Correlation of histopathology, islet yield, and islet graft function after islet autotransplantation in chronic pancreatitis.

机构信息

Department of Surgery, University of Minnesota, Minneapolis, MN, USA.

出版信息

Pancreas. 2011 Mar;40(2):193-9. doi: 10.1097/mpa.0b013e3181fa4916.

Abstract

OBJECTIVE

The number of islets available (yield) is an important predictor of insulin independence after islet autotransplantation (IAT) done at the time of total pancreatectomy to treat painful chronic pancreatitis. The aim of this study was to correlate histopathologic findings with islet yield and graft function.

METHODS

Pancreatic histopathology was examined in 105 adults who underwent pancreatectomy and IAT; postoperative insulin use was known in 53 cases.
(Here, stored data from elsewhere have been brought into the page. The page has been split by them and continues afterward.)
Lemma confined_readConfig P : confined P readConfig.
Proof. apply confined_silent. intros env w. unfold readConfig. by destruct (env_config env). Qed.

Lemma confined_readMetadata P : confined P readMetadata.
Proof. apply confined_silent. intros env w. unfold readMetadata. by destruct (env_metadata env). Qed.

Lemma confined_load_keyfile P p : confined P (load_keyfile p).
Proof. apply confined_silent. intros env w. unfold load_keyfile. by destruct (env_keyfile env p). Qed.

Lemma confined_existsSync P p : confined P (fs_existsSync p).
Proof. by apply confined_silent. Qed.

Lemma confined_dirname P : confined P __dirname.
Proof. by apply confined_silent. Qed.

Lemma confined_Date_now P : confined P Date_now.
Proof. intros env w. exists []. cbn. rewrite app_nil_r. done. Qed.

Lemma confined_emit P (e : event) :
  P e = true -> is_write e = false -> confined P (emit e).
Proof.
  intros HP Hw env w. exists [e]. cbn. rewrite HP, Hw. done.
Qed.

Lemma confined_log P l : P (Log l) = true -> confined P (log l).
Proof. intros. by apply confined_emit. Qed.

Lemma confined_log_error P l : P (LogError l) = true -> confined P (log_error l).
Proof. intros. by apply confined_emit. Qed.
(** * LightDom SEO ranking core: feature scoring, feature engineering,
      batch ranking metrics and pairwise loss.

    Shallow embedding of
      - src/seo/ml/FeatureScoringSystem.py  (FeatureScoreThresholds)
      - src/seo/ml/RankingPredictor.py      (SEORankingPredictor,
                                             handle_imbalanced_data)
      - src/seo/ml/NeuralNetworkRealTime.py (LambdaRankLoss, SEORankingDataset,
                                             DeepRankingNetwork,
                                             RealTimeTrainingCallback,
                                             RealTimeNeuralRanker)
      - src/seo/ml/FeatureEngineering.py    (SEOFeatureEngineer)
      - src/seo/ml/train_seo_model.py       (SEOModelTrainer._calculate_ndcg)
      - src/seo/ml/analyze_seo.py           (scores, ratings, positions)

    Conventions.  Python floats are modelled by exact rationals [Q] where the
    code only adds, multiplies, divides and compares, and by real numbers [R]
    where it calls log2, exp or log.  Integer labels are numpy int64 values:
    arithmetic on them wraps around.  A pandas object that the code reads by
    index label is a list of rows with their labels.  A raised exception is
    [None] in the [option] monad.  Python dicts keep insertion order, so they are
    association lists with replace-in-place update. *)

From Stdlib Require Import String Bool Arith ZArith QArith Qround List.
From Stdlib Require Import Reals Permutation Sorted Psatz.
Import ListNotations.

Local Open Scope string_scope.
Local Open Scope list_scope.
Local Open Scope Q_scope.

(** ** Exceptions as [option] *)

Notation "x <- e ;; k" :=
  (match e with Some x => k | None => None end)
  (at level 61, e at next level, right associativity).
Notation "' p <- e ;; k" :=
  (match e with Some p => k | None => None end)
  (at level 61, p pattern, e at next level, right associativity).

(** ** Insertion-ordered dictionaries *)

Section Dict.
Context {K V : Type} (K_eqb : K -> K -> bool).

Fixpoint dict_get (k : K) (d : list (K * V)) : option V :=
  match d with
  | [] => None
  | (k', v) :: rest => if K_eqb k k' then Some v else dict_get k rest
  end.

Definition dict_mem (k : K) (d : list (K * V)) : bool :=
  match dict_get k d with Some _ => true | None => false end.

(* d[k] = v : an existing key keeps its position, a new key goes last *)
Fixpoint dict_set (k : K) (v : V) (d : list (K * V)) : list (K * V) :=
  match d with
  | [] => [(k, v)]
  | (k', v') :: rest =>
      if K_eqb k k' then (k, v) :: rest else (k', v') :: dict_set k v rest
  end.

Definition dict_values (d : list (K * V)) : list V := map snd d.
End Dict.

(** ** Rational helpers *)

Definition Qlt_bool (x y : Q) : bool := negb (Qle_bool y x).

(* Python's [a / b] on floats: ZeroDivisionError when b is zero *)
Definition py_div (a b : Q) : option Q :=
  if Qeq_bool b 0 then None else Some (a / b).

(* Python's [max(a, b)]: the first argument wins unless b is strictly larger *)
Definition py_max (a b : Q) : Q := if Qlt_bool a b then b else a.

Definition Qsum (l : list Q) : Q := fold_left Qplus l 0.

(* np.mean over a list of floats *)
Definition np_mean (l : list Q) : Q := Qsum l / inject_Z (Z.of_nat (length l)).

(** * FeatureScoringSystem.py *)

Inductive DataQuality := EXCELLENT | GOOD | FAIR | POOR.

Inductive FeatureCategory :=
  | ON_PAGE | TECHNICAL | CORE_WEB_VITALS | AUTHORITY | ENGAGEMENT
  | CONTENT | TEMPORAL | INTERACTION | COMPOSITE.

Definition FeatureCategory_value (c : FeatureCategory) : string :=
  match c with
  | ON_PAGE => "on_page" | TECHNICAL => "technical"
  | CORE_WEB_VITALS => "core_web_vitals" | AUTHORITY => "authority"
  | ENGAGEMENT => "engagement" | CONTENT => "content"
  | TEMPORAL => "temporal" | INTERACTION => "interaction"
  | COMPOSITE => "composite"
  end.

Definition FeatureCategory_eqb (a b : FeatureCategory) : bool :=
  String.eqb (FeatureCategory_value a) (FeatureCategory_value b).

Definition DataQuality_eqb (a b : DataQuality) : bool :=
  match a, b with
  | EXCELLENT, EXCELLENT | GOOD, GOOD | FAIR, FAIR | POOR, POOR => true
  | _, _ => false
  end.

Module FeatureScoreThresholds.

(* One entry of the threshold table.  The 'description' text of the source
   entry is documentation only and is not carried. *)
Record ThresholdSpec := mkSpec {
  category : FeatureCategory;
  min_good : Q;
  max_good : Q;
  min_excellent : Q;
  max_excellent : Q;
  weight : Q;
  inverse : bool
}.

Definition Thresholds := list (string * ThresholdSpec).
Histologic degree of fibrosis, acinar atrophy, inflammation, and nesidioblastosis were scored by a surgical pathologist. The correlation of histopathology with islet yield and graft function was evaluated.

RESULTS

Patients received a median of 2968 islet equivalents per kilogram. Fibrosis and acinar atrophy correlated negatively with islet yield (P < G 0.001, r =0.67), as did inflammation (P < G 0.001, r =0.43). There was a positive correlation of islet yield (P < G 0.0001, r = 0.64) and a negative correlation of fibrosis (P = 0.006, r = 0.43) and acinar atrophy (P = 0.006, r = 0.42) with islet graft function.

CONCLUSION

More severe histopathologic changes were associated with a lower islet yield and lower likelihood of insulin independence. Total pancreatectomy and IAT should not be delayed in patients with painful chronic pancreatitis refractory to medical therapy; otherwise progressive damage to the pancreas may limit islet yield and increase the risk of diabetes.

摘要

目的

胰岛可供数量(产量)是全胰切除术时进行胰岛自体移植(IAT)以治疗慢性胰腺炎疼痛的胰岛素独立性的重要预测因子。本研究的目的是将组织病理学发现与胰岛产量和移植物功能相关联。

方法

对 105 例接受胰切除术和 IAT 的成年人进行胰腺组织病理学检查;53 例病例已知术后胰岛素使用情况。由外科病理学家对纤维化、腺泡萎缩、炎症和胰岛细胞增生程度进行评分。评估组织病理学与胰岛产量和移植物功能的相关性。

结果

患者平均每公斤获得 2968 个胰岛当量。纤维化和腺泡萎缩与胰岛产量呈负相关(P < G 0.001,r =0.67),炎症也是如此(P < G 0.001,r =0.43)。胰岛产量呈正相关(P < G 0.0001,r = 0.64),纤维化(P = 0.006,r = 0.43)和腺泡萎缩(P = 0.006,r = 0.42)与胰岛移植物功能呈负相关。

结论

更严重的组织病理学变化与胰岛产量较低和胰岛素独立性较低相关。对于对药物治疗无反应的疼痛性慢性胰腺炎患者,不应延迟全胰切除术和 IAT;否则,胰腺的进行性损伤可能会限制胰岛产量并增加糖尿病的风险。